## Work to be completed
Using the records below, find every line that includes "then" and copy it.

## Source material
(** A plugin that takes every frame it is offered; [take_frames] is what it
    does with them. *)
Class Sink (o : pcm_plugin_ops P) (take_frames : P -> list Z -> Z -> P) : Prop := {
  sink_cooperative :: Cooperative o;
  sink_writei : exists f, op_writei_frames o = Some f /\
    forall p x, f p x = Done (0, take_frames p (x_buf x) (x_frames x),
                              {| x_buf := x_buf x; x_frames := x_frames x; x_result := x_frames x |})
}.

(** A wrapper that plays through such a plugin. *)
Definition playing (o : pcm_plugin_ops P) (c : pcm_config) (w : wrapper) (x : P) : Prop :=
  w_ops w = true /\ Z.land (flags w) PCM_IN = 0 /\ w_config w = c /\ is_Some (alsa_pcm w)
  /\ exists d, data w = Some d /\ ops d = o /\ state d = PCM_PLUG_STATE_PREPARED /\ priv d = x.

Definition frames_of (c : pcm_config) (count : Z) : Z :=
  count / channels c / (pcm_format_to_bits alsa (cfg_format c) / 8).

Section Playback.
Context (o : pcm_plugin_ops P) (take_frames : P -> list Z -> Z -> P) `{!Sink o take_frames}
        (c : pcm_config) (Hc : 0 < channels c) (Hb : 8 <= pcm_format_to_bits alsa (cfg_format c)).

Lemma playing_write (w : wrapper) (x : P) (buf : list Z) (count errno : Z) :
  playing o c w x -> 0 <= frames_of c count <= INT32_MAX ->
  exists w', pcm_wrapper_write alsa w buf count errno = Done (0, w')
    /\ playing o c w' (take_frames x buf (frames_of c count)).
Proof using All.
  intros (Ho & Hi & Hw & [h Hh] & d & Hd & Hops & Hs & Hx) Hn.
  destruct (sink_writei (o := o) (take_frames := take_frames)) as (f & Hf & F).
  unfold pcm_wrapper_write. rewrite requested_frames_done by (rewrite Hw; done). rewrite Hw.
  fold (frames_of c count). cbn [obind]. rewrite Hh. cbn [obind].
  destruct (pcm_write alsa h buf count) as [r h']. cbn [w_ops set_alsa]. rewrite Ho.
  unfold pcm_wrapper_writei, pcm_generic_transfer.
  rewrite (rw_transfer_write (set_alsa (Some h') w) d buf (frames_of c count) 0 f _ _
             Ho Hd Hi (or_introl Hs) ltac:(by rewrite Hops) (F _ _)).
  cbn [obind x_result x_buf x_frames Z.eqb].
  rewrite s32_small by lia. destruct (frames_of c count <? 0) eqn:E; zbool; [lia|].
  cbn [andb obind]. rewrite (proj2 (Z.ltb_ge _ _) E).
  rewrite u32_small, Z.eqb_refl by (unfold is_u32, UINT32_MAX, INT32_MAX in *; lia).
  eexists. split; [reflexivity|]. repeat split; try done.
  eexists. split; [reflexivity|]. cbn. rewrite Hx. done.
Qed.

Lemma playing_writes (l : list (list Z * Z)) (w : wrapper) (x : P) (errno : Z) :
  playing o c w x -> Forall (fun '(_, count) => 0 <= frames_of c count <= INT32_MAX) l ->
  exists w', wrapper_writes w l errno = Done (replicate (length l) 0, w')
    /\ playing o c w' (fold_left (fun x '(buf, count) => take_frames x buf (frames_of c count)) l x).
Proof using All.
  revert w x. induction l as [|[buf count] l IH]; intros w x Hp F; [by exists w|].
  apply Forall_cons_1 in F as [F1 F2].
  destruct (playing_write w x buf count errno Hp F1) as (w1 & E1 & P1).
  destruct (IH w1 _ P1 F2) as (w2 & E2 & P2).
  exists w2. cbn [wrapper_writes]. rewrite E1. cbn [obind]. rewrite E2. done.
Qed.
End Playback.
End WrapperTransfers.
(** The device of a handle that no stream uses yet. *)
Definition open_device (card port flag : Z) (cfg : pcm_config) (hl : hal_streamer) (w : W)
  : hal_streamer * W :=
  let old := hl.(h_pcm_cfg) in
  let new := {| channels := cfg.(channels); rate := cfg.(rate);
                period_size := old.(period_size); period_count := old.(period_count);
                cfg_format := cfg.(cfg_format); start_threshold := old.(start_threshold);
                stop_threshold := old.(stop_threshold);
                silence_threshold := old.(silence_threshold);
                silence_size := old.(silence_size) |} in
  let '(p, w) := pcm_open_prepare_helper card port flag PROXY_OPEN_RETRY_COUNT cfg w in
  (set_device card port new p hl, w).

(** The critical section of [hal_streamer_open] for a playback stream: the
    handle, the stream, and whether the label [error_open] was reached. *)
Definition open_out_handle (created : bool) (card port : Z) (cfg : pcm_config)
    (hl : hal_streamer) (o : alsa_stream_out) (w : W)
  : outcome (bool * hal_streamer * alsa_stream_out * W) :=
  let finish hl w :=
    let! n := i32 (hl.(h_ref_cnt) + 1) in
    Done (true, set_ref_cnt n (set_bus_state (set_bit hl.(h_bus_state) o.(o_bus_num)) hl),
          set_o_pcm (match hl.(h_pcm) with Some _ => true | None => false end) o, w) in
  if hl.(h_ref_cnt) =? 0 then
    let '(hl, w) := open_device card port PCM_OUT cfg hl w in
    let! hl := prepare_rbuf_out hl o in
    match hl.(h_pcm) with
    | None => Done (false, hl, set_o_pcm false o, w)
    | Some _ =>
        let hl := stream_playback_prepare created hl in
        if created then finish hl w else Done (false, hl, set_o_pcm false o, w)
    end
  else
    let! hl := prepare_rbuf_out hl o in finish hl w.

(** For a capture stream the label [error_open] writes through the variable
    [out], which was never assigned. *)
Definition open_in_handle (created : bool) (card port : Z) (cfg : pcm_config)
    (hl : hal_streamer) (i : alsa_stream_in) (w : W) : outcome (hal_streamer * W) :=
  let finish hl w :=
    let hl := if i.(i_devices) =? AUDIO_DEVICE_IN_BUILTIN_MIC
              then set_cap_state (set_bit hl.(h_cap_state) BUILD_IN_MIC_CAP) hl
              else if i.(i_devices) =? AUDIO_DEVICE_IN_TELEPHONY_RX
              then set_cap_state (set_bit hl.(h_cap_state) EXT_MIC_CAP) hl
              else hl in
    let! n := i32 (hl.(h_ref_cnt) + 1) in
    Done (set_ref_cnt n hl, w) in
  if hl.(h_ref_cnt) =? 0 then
    let '(hl, w) := open_device card port PCM_IN cfg hl w in
    let! hl := prepare_rbuf_in hl i in
    match hl.(h_pcm) with
    | None => Undef
    | Some _ => if created then finish (stream_capture_prepare true hl) w else Undef
    end
  else
    let! hl := prepare_rbuf_in hl i in finish hl w.

(** [hal_streamer_open] with [PCM_OUT]: the result is the handle.  Without an
    allocated handle the null pointer of [probe_out] is used. *)
Definition hal_streamer_open_out (created : bool) (o : alsa_stream_out) (card port : Z)
    (cfg : pcm_config) : halm (option nat * alsa_stream_out) :=
  do! s := sget in
  do! (hdl, g) := slift (probe_out o.(o_bus_num) s.(out_streams)) in
  match hdl with
  | None => slift Undef
  | Some k =>
      do! hl := slift (array_get g (Z.of_nat k)) in
      do! sz := slift (array_set hl.(h_bus_buf_sz) o.(o_bus_num)
                         (s32 (CALCULATE_BYTES o.(o_config).(channels) o.(o_config).(cfg_format)
                                 cfg.(rate) 20))) in
      do! _ := smodify (set_outs (<[k := set_buf_sz sz hl]> g)) in
      do! _ := on_buses (open_bus o.(o_bus_num)) in
      do! s := sget in
      do! hl := slift (array_get s.(out_streams) (Z.of_nat k)) in
      do! (ok, hl, o, w) := slift (open_out_handle created card port cfg hl o s.(world)) in
      do! _ := smodify (fun s => set_world w (set_outs (<[k := hl]> s.(out_streams)) s)) in
      sret (if ok then Some k else None, o)
  end.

## Expected answer
  if hl.(h_ref_cnt) =? 0 then
        if created then finish hl w else Done (false, hl, set_o_pcm false o, w)
              then set_cap_state (set_bit hl.(h_cap_state) BUILD_IN_MIC_CAP) hl
              then set_cap_state (set_bit hl.(h_cap_state) EXT_MIC_CAP) hl
  if hl.(h_ref_cnt) =? 0 then
    | Some _ => if created then finish (stream_capture_prepare true hl) w else Undef
      sret (if ok then Some k else None, o)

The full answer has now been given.